Everplans co-founder Abby Schneiderman came to a realization when she was planning her wedding six years ago. Schneiderman was using wedding-planning websites, apps and calendars to organize the seemingly-infinite amount of moving parts that planning a wedding involves.
When she took a longer view of her post-wedding life, she found that there were plenty of services that would help her plan for retirement. But no one was offering to help her plan for beyond that, or, if she didn’t make it that far.
“The first idea for Everplans was to create the first consumer brand in end of life planning and help people navigate this topic in a way that was more modern and sophisticated and in a way that spoke to people like other sites that exist to help plan for other life stages,” Schneiderman said in an interview with Benzinga.
To build her business, Schneiderman took an unusual tack.

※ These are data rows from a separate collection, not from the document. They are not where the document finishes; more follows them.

(* ===== verification/InternalApi.v ===== *)
(** The directory's internal API (packages/directory/src/internal-api-server.ts), with the
    write seam behind it (agent-write-validation.ts, agent-write-repository.ts,
    account-lookup.ts, agent-presence-repository.ts, submission-queue-repository.ts,
    submission-results-repository.ts): each route as a program of statements, and a node
    that serves requests whose statements interleave.

    Bodies are JSON or CBOR; [JSON.parse], [Number(v)] of what is not a number, and the
    decoding of base64 are parameters of the environment.  An answer is a status and a
    decoded JSON value.  Left out: log lines, headers of answers, details of refusals.
    Of what anti-entropy applies, only the records and revocations of signals are inputs. *)
From Stdlib Require Import Ascii.
From S2P Require Import Prelude Text Effects Wire ApiStore TrustSignals PreAuthTokens.
Import Text Wire ApiStore TrustSignals PreAuthTokens.

Module InternalApi.

(** * Data *)

Record Env : Type := mkEnv {
  lib : Lib;
  internalApiKey : string;
  owningNodeId : string;
  issuerKey : bool;                    (* an issuer's key provider is wired *)
  capability_of : string → string → string → string → string → option string;
  JSON_parse : bytes → option jsval;
  number_of : jsval → jsnum;
  from_base64 : string → bytes;
  sha256_hex : string → string;
  toISOString : Z → string;
  draws : nat → Draws;                 (* by request *)
}.

Record Request : Type := mkRequest {
  method : string;
  url : string;
  key_header : option string;
  signer_header : option string;
  signature_header : option string;
  chunks : list bytes;
  aborted : bool;                      (* the stream of the body ended in an error *)
}.

Definition MAX_BODY_BYTES : N := 256 * 1024.

(** The chunks joined; [None] once they exceed the cap, or the stream errors. *)
Fixpoint read_chunks (total : N) (l : list bytes) : option bytes :=
  match l with
  | [] => Some EmptyString
  | c :: l =>
      let total := (total + N.of_nat (String.length c))%N in
      if (MAX_BODY_BYTES <? total)%N then None
      else r ← read_chunks total l; Some (c +:+ r)
  end.

Definition readBody (r : Request) : option bytes :=
  b ← read_chunks 0 (chunks r); if aborted r then None else Some b.

(** An answer, or an exception that nothing catches: it ends the process. *)
Inductive outcome : Type := Answer (code : Z) (body : jsval) | Uncaught.

Definition refuse (code : Z) (error : string) : outcome := Answer code (VObj [("error", VStr error)]).

Definition opt_str (o : option string) : jsval := match o with Some s => VStr s | None => VNull end.

Definition num (z : Z) : jsval := VNum (JInt z).

(** [v[k]], which throws on null. *)
Definition member (k : string) (v : jsval) : option jsval :=
  match v with VUndef | VNull => None | VObj fs => Some (field k fs) | _ => Some VUndef end.

(** A string that is not empty, as [if (!s)] has it. *)
Definition text_of (v : jsval) : option string := truthy (as_string v).

Definition reason_text (r : SubmitRejection) : string :=
  match r with
  | malformed_request => "malformed_request" | unknown_issuer => "unknown_issuer"
  | issuer_revoked => "issuer_revoked" | issuer_wrong_role => "issuer_wrong_role"
  | signature_invalid => "signature_invalid"
  | revoker_authorization_invalid => "revoker_authorization_invalid"
  | stale_request => "stale_request" | envelope_undecodable => "envelope_undecodable"
  | envelope_invalid => "envelope_invalid" | envelope_hash_mismatch => "envelope_hash_mismatch"
  | invalid_delivery => "invalid_delivery" | signal_not_notarized => "signal_not_notarized"
  end.
(** [parseInt] in base 10 reads the token's integer prefix. *)
Lemma parseInt_10 (token : jsstring) :
  parseInt token (Some 10)
  = match leadingDigits (unsigned (trimStart token)) with
    | [] => NaN
    | digits => signedNumber (negative (trimStart token)) (decimalValue digits)
    end.
Proof.
  unfold parseInt. change (ToInt32 10) with 10.
  change (10 =? 0) with false. change (10 =? 16) with false.
  change (10 <? 2) with false. change (36 <? 10) with false.
  cbn [negb andb orb fst snd].
  set (t := trimStart token).
  fold (unsigned t).
  assert (Hsign : match t with c :: _ => if c =? 45 then -1 else 1 | [] => 1 end
                  = if negative t then -1 else 1).
  { unfold negative. destruct t as [| c t']; reflexivity. }
  rewrite Hsign, digitsPrefix_10. clear Hsign.
  destruct (leadingDigits (unsigned t)) as [| c ds] eqn:Hds; [reflexivity |].
  cbn [map]. change (c - 48 :: map (fun c => c - 48) ds)
    with (map (fun c => c - 48) (c :: ds)).
  rewrite mathInt_10. unfold signedNumber.
  destruct (negative t); reflexivity.
Qed.

Lemma isNaN_signedNumber (neg : bool) (m : Z) : isNaN (signedNumber neg m) = false.
Proof.
  unfold signedNumber. destruct (m =? 0); [destruct neg; reflexivity |].
  apply toNumber_not_NaN.
Qed.


(** With no radix given, [parseInt] reads hexadecimal digits after [0x]
    and is [parseInt] in base 10 otherwise. *)
Lemma parseInt_default (token : jsstring) :
  parseInt token None
  = if hexPrefixed (unsigned (trimStart token))
    then match digitsPrefix 16 (skipn 2 (unsigned (trimStart token))) with
         | [] => NaN
         | ds => signedNumber (negative (trimStart token)) (mathInt 16 ds)
         end
    else parseInt token (Some 10).
Proof.
  unfold parseInt. change (ToInt32 10) with 10.
  change (0 =? 0) with true. change (10 =? 0) with false. change (10 =? 16) with false.
  change (10 <? 2) with false. change (36 <? 10) with false.
  cbn [negb andb orb fst snd].
  set (t := trimStart token). fold (unsigned t).
  assert (Hsign : match t with c :: _ => if c =? 45 then -1 else 1 | [] => 1 end
                  = if negative t then -1 else 1).
  { unfold negative. destruct t as [| c t']; reflexivity. }
  rewrite Hsign. clear Hsign.
  destruct (unsigned t) as [| a [| b s']]; try reflexivity.
  unfold hexPrefixed.
  destruct ((a =? 48) && ((b =? 120) || (b =? 88))); [| reflexivity].
  cbn [fst snd skipn]. unfold signedNumber.
  destruct (digitsPrefix 16 s'); [reflexivity |].
  destruct (negative t); reflexivity.
Qed.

Schneiderman and her co-founder Adam Seifer created Everplans by writing hundreds of articles about finding the best life insurance, how to pay for funerals, and the end-of-life traditions of various faiths.
“We wrote over 500 original articles on everything from how do you write a will to what to wear to a funeral, and everything in between,” said Schneiderman. “The light bulb went off for us when we noticed that we were the No. 1 organic listing for “get help finding life insurance.”
Everplans’ SEO success came with some personal tragedy for Schneiderman. About a year after founding the company, her brother died at 51 in a car accident. She said it was a “disaster” for her family to figure out how he would have wanted to settle his affairs.
“In the event that there is a death in the family, whether it is a tragic car accident or a death that occurs for natural reasons, families are left in a nightmare situation,” Schneiderman said. “We found we could really be helpful by going beyond providing content. What if we could help people get a plan in place ahead of time? We could become invaluable to people at a critical moment in their lives. So that’s what we set out to do.”
Everplans has two primary products: a retail site that costs $75/year and an enterprise product called Everplans Professional, which allows financial advisors and estate attorneys to offer the planning service to their clients to build a deeper bond beyond the numbers. Both the consumer and professional platforms help users organize, store and share all their legal, financial, healthcare and personal information so their loved ones can find it when they need it.
Everplans now has over 2,500 articles on its site, as well as state-by-state guides, checklists and worksheets. The editorial content is overseen by Gene Newman, former editor-in-chief of Maxim’s online properties.
“The articles on our site look more like articles that you would find on a site like Buzzfeed than it does a site talking about planning for insurance,” Schneiderman said. “We really did that on purpose. The type of content that we have, the topics that we’re covering are things like digital cheat sheets, how to create a digital estate plan. We are walking people through the topics in a really nice and simple way and talking to them in a tone that is really very human.”
The strategy is paying off for the company. Everplans has raised over $15 million to date, most recently closing a $6 million Series A in June.